In the records below, find each line that holds "Awaiting" and return it.

++++ Supplied records

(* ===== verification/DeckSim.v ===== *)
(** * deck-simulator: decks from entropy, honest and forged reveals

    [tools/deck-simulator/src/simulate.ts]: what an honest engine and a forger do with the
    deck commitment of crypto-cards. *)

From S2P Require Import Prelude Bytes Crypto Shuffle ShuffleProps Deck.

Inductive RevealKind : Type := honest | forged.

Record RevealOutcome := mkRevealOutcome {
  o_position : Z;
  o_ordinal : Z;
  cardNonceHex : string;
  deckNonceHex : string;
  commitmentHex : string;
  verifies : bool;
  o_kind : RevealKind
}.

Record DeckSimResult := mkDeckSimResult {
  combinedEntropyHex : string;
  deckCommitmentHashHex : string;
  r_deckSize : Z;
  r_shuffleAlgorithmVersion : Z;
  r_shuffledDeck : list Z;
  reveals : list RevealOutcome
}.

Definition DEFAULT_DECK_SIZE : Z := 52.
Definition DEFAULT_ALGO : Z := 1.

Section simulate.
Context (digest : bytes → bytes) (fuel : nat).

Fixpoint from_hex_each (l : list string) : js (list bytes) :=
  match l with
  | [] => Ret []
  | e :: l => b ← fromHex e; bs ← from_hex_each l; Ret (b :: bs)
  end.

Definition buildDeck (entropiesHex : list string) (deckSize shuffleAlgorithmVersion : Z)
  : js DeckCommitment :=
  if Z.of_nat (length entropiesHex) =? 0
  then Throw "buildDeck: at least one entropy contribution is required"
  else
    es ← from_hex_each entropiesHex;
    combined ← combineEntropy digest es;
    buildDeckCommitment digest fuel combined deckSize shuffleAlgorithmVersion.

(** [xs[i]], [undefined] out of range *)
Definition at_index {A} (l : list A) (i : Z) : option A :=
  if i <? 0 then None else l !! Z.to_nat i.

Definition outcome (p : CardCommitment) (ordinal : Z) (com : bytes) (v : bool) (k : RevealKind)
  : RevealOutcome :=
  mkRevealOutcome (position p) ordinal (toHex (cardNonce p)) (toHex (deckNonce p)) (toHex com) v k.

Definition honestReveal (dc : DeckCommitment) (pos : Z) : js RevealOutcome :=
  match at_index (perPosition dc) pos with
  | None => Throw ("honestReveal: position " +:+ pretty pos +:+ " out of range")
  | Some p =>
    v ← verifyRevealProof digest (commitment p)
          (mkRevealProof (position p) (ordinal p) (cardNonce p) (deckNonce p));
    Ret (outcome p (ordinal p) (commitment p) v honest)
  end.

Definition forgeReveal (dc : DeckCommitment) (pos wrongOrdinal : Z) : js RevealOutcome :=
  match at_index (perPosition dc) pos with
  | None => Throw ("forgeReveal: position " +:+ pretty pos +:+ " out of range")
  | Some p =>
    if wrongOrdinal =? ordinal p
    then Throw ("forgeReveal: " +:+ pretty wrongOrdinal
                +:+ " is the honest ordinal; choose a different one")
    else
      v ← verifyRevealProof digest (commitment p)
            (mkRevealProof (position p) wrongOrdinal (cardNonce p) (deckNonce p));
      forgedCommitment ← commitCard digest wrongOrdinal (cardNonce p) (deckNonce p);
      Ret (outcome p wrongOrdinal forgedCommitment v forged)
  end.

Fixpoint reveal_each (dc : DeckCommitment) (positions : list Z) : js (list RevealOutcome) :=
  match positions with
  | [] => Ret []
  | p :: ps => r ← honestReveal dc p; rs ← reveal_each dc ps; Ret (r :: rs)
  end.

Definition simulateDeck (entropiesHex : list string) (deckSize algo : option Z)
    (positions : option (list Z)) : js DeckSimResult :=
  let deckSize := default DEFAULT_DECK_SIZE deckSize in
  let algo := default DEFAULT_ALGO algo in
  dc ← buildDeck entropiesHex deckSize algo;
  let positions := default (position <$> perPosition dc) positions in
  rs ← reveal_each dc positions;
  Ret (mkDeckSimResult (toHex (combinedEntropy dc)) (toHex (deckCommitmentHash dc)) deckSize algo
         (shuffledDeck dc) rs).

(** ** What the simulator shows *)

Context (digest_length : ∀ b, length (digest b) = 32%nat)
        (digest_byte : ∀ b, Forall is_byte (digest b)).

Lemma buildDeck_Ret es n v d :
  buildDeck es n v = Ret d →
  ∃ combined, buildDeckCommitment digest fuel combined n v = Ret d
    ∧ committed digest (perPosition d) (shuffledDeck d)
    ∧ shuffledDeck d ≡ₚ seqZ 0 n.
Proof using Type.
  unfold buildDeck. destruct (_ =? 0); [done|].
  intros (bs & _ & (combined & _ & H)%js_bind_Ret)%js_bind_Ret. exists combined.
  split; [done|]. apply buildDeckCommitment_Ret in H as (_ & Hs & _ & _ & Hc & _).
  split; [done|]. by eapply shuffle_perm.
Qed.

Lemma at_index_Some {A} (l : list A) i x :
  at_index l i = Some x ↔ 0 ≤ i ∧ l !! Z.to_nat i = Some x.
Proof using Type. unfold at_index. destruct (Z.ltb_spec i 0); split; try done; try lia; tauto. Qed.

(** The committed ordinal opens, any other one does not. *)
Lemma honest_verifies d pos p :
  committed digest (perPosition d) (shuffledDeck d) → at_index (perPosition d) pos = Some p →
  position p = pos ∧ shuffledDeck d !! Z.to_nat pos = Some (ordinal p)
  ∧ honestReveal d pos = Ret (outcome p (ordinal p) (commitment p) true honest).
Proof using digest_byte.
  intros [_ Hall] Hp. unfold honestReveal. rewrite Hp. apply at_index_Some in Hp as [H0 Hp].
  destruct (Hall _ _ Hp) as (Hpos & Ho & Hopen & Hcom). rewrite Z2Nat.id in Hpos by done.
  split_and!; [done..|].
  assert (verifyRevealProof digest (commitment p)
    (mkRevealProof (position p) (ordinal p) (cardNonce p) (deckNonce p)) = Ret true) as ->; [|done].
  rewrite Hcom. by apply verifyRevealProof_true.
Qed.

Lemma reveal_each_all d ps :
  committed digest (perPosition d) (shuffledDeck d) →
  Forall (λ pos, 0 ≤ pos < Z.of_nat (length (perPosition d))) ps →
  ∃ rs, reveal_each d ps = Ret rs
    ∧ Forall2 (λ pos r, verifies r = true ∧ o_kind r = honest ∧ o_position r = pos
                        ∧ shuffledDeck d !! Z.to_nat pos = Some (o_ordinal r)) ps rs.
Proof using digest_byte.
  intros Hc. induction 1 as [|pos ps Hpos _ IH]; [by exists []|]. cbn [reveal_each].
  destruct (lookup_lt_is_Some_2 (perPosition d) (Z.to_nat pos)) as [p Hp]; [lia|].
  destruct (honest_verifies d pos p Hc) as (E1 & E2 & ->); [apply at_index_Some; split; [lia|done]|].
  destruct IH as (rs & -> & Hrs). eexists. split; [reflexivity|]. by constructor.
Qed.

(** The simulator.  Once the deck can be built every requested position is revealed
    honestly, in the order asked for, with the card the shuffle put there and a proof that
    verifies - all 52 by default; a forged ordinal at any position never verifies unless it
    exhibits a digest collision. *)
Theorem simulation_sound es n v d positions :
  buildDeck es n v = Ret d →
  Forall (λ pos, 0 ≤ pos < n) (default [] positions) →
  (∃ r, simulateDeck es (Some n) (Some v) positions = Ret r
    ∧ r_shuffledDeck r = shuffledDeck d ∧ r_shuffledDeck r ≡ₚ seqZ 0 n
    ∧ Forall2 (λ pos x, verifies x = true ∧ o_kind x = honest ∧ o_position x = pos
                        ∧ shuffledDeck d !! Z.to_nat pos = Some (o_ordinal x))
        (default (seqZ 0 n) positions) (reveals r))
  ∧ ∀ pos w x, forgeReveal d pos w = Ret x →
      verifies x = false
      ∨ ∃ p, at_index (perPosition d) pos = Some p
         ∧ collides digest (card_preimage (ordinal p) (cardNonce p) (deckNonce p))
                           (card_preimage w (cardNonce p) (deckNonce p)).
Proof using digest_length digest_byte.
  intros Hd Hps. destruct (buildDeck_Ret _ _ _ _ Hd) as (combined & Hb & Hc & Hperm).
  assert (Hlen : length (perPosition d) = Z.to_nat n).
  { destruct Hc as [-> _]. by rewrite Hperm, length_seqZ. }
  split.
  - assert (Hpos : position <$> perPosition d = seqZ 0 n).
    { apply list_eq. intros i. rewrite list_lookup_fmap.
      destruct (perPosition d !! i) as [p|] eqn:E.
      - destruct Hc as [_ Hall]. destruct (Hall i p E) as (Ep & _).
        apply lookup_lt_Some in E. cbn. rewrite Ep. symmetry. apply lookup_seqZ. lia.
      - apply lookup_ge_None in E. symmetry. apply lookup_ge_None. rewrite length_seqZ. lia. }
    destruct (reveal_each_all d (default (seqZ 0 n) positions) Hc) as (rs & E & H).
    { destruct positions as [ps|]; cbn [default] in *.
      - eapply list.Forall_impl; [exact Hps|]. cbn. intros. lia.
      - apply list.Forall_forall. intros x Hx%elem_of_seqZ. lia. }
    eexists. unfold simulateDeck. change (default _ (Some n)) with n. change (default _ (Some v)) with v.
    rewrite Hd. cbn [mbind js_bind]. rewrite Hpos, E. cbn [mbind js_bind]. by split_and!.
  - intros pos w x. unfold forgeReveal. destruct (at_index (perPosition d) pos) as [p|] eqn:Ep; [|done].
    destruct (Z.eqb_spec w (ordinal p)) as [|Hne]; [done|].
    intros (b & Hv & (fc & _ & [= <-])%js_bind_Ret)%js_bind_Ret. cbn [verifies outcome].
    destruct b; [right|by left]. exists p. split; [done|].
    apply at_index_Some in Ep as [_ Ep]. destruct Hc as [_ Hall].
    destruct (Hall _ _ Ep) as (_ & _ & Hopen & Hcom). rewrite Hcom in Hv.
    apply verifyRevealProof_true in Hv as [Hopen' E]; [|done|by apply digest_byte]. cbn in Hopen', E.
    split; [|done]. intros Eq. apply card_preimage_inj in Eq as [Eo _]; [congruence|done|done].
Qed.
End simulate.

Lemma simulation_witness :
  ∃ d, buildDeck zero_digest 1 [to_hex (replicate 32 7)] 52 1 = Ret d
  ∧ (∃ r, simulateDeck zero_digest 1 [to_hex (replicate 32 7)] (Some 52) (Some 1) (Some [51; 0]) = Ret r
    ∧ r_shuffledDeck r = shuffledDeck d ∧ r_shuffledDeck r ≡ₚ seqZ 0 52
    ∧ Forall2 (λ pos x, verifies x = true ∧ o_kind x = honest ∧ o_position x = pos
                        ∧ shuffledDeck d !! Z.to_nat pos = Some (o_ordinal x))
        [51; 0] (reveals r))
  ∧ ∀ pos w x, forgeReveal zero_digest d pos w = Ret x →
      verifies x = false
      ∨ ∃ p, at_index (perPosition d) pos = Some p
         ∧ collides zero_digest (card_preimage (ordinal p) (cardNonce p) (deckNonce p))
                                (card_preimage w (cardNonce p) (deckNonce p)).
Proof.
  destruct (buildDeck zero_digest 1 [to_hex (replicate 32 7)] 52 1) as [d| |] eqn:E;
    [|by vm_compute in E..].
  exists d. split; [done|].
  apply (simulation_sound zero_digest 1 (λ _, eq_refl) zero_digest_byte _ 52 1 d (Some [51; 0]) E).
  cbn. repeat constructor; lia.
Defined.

++++++++
++++ Supplied records

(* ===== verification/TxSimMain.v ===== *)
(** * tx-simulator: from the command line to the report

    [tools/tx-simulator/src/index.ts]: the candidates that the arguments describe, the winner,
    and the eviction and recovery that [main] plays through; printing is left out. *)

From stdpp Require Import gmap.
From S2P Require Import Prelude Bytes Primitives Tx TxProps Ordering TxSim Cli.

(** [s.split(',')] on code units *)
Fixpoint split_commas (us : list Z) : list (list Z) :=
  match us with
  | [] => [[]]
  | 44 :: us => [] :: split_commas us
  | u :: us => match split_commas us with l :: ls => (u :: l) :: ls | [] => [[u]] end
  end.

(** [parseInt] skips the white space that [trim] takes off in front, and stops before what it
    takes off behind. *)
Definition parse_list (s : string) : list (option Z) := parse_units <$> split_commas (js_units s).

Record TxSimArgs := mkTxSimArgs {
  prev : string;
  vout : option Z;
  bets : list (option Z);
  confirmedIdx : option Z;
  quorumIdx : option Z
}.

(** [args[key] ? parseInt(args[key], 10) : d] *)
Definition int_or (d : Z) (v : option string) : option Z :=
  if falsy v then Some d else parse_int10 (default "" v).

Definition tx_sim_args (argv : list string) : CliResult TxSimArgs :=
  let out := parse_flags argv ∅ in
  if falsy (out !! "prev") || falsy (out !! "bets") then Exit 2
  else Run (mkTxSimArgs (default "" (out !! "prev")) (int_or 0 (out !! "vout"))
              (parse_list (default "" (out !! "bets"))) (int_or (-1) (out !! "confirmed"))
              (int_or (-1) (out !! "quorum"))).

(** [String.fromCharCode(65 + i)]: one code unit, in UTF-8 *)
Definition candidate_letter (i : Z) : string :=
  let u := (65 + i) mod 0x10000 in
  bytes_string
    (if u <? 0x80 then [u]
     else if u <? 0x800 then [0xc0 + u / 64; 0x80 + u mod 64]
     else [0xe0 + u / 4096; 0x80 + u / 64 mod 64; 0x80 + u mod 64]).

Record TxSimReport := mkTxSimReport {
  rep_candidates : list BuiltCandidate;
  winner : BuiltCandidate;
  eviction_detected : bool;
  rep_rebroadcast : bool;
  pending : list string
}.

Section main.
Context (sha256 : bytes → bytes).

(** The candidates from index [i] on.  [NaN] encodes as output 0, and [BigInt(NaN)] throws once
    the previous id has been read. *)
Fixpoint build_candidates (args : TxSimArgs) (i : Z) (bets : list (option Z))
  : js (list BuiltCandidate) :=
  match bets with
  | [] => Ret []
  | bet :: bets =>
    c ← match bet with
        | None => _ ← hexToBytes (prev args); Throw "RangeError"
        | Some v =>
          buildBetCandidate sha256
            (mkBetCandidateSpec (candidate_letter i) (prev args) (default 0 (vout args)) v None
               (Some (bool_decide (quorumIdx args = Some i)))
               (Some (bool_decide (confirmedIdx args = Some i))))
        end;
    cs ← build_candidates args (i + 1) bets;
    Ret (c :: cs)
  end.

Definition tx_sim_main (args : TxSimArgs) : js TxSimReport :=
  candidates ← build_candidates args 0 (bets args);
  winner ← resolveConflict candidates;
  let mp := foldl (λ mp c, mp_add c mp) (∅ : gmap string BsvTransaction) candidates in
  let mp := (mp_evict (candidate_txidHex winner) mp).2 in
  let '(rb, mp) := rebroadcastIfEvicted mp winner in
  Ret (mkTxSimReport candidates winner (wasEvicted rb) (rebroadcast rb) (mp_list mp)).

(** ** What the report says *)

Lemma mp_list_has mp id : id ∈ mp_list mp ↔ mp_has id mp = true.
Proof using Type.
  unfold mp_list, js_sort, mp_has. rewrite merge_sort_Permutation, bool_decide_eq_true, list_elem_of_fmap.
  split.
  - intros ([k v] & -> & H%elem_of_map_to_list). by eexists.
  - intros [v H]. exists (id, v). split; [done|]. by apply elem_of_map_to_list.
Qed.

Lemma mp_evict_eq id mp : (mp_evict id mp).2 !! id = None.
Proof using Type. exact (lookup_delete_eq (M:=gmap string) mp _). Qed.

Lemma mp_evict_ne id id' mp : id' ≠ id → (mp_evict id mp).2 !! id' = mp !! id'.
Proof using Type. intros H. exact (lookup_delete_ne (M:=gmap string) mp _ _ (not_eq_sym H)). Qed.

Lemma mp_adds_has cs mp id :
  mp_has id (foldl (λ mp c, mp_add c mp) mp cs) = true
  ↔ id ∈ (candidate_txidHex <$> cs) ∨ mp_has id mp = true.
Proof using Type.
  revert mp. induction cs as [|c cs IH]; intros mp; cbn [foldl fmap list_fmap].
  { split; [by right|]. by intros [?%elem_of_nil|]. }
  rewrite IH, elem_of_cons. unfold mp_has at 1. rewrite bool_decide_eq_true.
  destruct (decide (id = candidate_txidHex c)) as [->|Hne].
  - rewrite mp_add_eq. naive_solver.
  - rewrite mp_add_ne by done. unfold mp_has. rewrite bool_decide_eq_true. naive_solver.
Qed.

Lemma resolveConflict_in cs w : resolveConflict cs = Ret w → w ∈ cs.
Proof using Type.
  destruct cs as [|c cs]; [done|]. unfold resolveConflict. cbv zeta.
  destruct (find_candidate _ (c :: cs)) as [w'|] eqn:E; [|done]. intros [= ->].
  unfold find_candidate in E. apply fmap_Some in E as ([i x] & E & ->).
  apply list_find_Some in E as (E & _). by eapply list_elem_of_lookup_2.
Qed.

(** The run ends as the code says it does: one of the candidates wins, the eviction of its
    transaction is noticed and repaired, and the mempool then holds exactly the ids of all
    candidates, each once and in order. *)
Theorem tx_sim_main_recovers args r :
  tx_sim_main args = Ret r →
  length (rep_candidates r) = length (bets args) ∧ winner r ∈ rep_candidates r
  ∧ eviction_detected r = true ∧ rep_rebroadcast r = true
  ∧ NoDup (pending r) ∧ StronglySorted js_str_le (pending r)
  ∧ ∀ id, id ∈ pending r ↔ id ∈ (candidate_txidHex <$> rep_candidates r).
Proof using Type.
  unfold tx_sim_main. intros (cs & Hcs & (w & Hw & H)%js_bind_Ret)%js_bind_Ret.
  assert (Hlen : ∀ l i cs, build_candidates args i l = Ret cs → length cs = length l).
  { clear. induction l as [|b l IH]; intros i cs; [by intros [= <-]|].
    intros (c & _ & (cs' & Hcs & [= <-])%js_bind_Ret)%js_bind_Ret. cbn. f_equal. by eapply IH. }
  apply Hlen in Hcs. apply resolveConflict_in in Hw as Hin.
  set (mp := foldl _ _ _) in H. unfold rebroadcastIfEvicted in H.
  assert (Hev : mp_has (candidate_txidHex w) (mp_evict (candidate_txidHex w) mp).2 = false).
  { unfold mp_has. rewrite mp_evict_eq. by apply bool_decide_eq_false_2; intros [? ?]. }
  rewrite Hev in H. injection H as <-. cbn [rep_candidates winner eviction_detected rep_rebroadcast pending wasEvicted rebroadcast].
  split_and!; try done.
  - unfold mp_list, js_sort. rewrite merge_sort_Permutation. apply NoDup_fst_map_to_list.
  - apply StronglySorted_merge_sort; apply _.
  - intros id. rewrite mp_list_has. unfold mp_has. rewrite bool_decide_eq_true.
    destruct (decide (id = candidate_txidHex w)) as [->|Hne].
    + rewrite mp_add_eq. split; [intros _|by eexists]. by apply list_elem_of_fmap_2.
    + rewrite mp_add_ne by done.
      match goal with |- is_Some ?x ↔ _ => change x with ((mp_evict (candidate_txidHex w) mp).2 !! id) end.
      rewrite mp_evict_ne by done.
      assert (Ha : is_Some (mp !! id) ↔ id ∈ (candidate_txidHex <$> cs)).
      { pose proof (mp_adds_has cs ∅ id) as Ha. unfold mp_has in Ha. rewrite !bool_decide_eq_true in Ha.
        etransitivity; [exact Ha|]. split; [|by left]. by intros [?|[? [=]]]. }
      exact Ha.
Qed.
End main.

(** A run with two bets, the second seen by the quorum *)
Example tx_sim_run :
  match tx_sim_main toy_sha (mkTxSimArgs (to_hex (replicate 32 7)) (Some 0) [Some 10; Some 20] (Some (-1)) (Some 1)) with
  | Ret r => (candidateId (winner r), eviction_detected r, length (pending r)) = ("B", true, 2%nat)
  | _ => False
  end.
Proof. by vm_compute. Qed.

++++++++
++++ Supplied records

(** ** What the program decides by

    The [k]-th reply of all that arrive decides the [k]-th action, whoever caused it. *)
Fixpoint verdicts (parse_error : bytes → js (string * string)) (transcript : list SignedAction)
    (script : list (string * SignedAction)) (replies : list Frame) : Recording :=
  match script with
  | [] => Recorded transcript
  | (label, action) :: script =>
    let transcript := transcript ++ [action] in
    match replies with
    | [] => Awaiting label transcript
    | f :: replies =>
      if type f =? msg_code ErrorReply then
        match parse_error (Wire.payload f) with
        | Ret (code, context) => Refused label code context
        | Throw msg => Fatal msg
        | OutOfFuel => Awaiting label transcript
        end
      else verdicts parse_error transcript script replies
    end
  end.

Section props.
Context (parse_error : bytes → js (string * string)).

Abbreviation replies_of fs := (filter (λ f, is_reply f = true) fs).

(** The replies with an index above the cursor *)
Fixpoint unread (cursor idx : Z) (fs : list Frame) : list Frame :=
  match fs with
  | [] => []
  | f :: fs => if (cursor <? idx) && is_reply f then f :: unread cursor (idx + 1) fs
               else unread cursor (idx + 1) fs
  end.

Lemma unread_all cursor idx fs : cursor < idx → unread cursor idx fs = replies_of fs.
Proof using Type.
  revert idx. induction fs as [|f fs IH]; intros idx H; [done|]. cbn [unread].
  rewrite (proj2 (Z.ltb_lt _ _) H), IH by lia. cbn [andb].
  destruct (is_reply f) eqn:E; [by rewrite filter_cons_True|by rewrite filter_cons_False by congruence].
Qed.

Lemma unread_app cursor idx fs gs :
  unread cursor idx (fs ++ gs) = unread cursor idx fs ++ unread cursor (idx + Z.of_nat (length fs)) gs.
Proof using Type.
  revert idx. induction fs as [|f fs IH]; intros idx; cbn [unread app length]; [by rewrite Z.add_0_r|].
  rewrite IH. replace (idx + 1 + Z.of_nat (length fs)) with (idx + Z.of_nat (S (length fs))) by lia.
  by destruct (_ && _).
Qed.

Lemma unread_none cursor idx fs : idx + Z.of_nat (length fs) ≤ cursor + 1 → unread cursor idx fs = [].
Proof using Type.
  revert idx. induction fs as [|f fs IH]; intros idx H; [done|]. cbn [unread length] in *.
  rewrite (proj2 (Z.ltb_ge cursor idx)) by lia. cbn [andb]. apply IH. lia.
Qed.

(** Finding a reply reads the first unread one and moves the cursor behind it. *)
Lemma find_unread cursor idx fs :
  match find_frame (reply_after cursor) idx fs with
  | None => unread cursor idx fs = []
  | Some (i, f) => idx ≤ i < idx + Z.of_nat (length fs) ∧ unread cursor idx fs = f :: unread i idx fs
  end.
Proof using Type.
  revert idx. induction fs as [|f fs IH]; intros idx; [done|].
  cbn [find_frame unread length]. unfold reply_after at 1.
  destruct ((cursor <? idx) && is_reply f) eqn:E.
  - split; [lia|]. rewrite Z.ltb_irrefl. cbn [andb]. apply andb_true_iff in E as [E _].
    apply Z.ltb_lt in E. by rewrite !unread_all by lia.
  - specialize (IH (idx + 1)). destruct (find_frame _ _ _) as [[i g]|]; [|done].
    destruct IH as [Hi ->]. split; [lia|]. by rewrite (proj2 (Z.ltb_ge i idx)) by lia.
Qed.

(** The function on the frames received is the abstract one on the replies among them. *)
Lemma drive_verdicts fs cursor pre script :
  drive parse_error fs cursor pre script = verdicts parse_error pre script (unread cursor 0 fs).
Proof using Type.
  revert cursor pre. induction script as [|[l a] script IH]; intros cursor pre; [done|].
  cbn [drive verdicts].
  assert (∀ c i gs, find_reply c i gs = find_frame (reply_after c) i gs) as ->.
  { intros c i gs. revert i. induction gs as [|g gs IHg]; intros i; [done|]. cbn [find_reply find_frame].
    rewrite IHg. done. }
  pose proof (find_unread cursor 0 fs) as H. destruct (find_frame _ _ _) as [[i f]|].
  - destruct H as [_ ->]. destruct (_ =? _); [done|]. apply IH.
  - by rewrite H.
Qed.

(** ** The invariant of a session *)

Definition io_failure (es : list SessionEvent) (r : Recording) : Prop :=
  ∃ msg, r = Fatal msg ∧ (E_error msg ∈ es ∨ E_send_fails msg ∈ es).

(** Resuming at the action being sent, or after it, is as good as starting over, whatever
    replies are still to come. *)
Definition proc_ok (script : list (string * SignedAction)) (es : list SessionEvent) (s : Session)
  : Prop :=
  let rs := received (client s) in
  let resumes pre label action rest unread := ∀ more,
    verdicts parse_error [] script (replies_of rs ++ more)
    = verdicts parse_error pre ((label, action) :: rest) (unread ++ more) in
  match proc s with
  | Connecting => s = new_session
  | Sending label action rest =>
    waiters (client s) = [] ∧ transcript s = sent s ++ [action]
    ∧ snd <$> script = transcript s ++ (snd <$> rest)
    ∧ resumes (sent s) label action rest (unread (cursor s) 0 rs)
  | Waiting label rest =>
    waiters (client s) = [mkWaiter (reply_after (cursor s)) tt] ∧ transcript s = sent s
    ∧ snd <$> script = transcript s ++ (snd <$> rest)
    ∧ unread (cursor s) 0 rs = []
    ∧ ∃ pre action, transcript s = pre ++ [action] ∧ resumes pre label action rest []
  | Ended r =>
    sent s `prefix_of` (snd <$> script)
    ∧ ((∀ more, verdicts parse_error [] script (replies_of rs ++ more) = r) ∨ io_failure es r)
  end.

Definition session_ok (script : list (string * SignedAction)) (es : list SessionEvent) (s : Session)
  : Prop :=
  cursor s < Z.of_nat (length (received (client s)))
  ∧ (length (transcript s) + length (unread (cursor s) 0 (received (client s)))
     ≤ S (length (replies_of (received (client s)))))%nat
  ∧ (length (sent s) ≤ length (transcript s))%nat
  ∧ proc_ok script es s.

++++++++

--- Response to this task ---
    | [] => Awaiting label transcript
        | OutOfFuel => Awaiting label transcript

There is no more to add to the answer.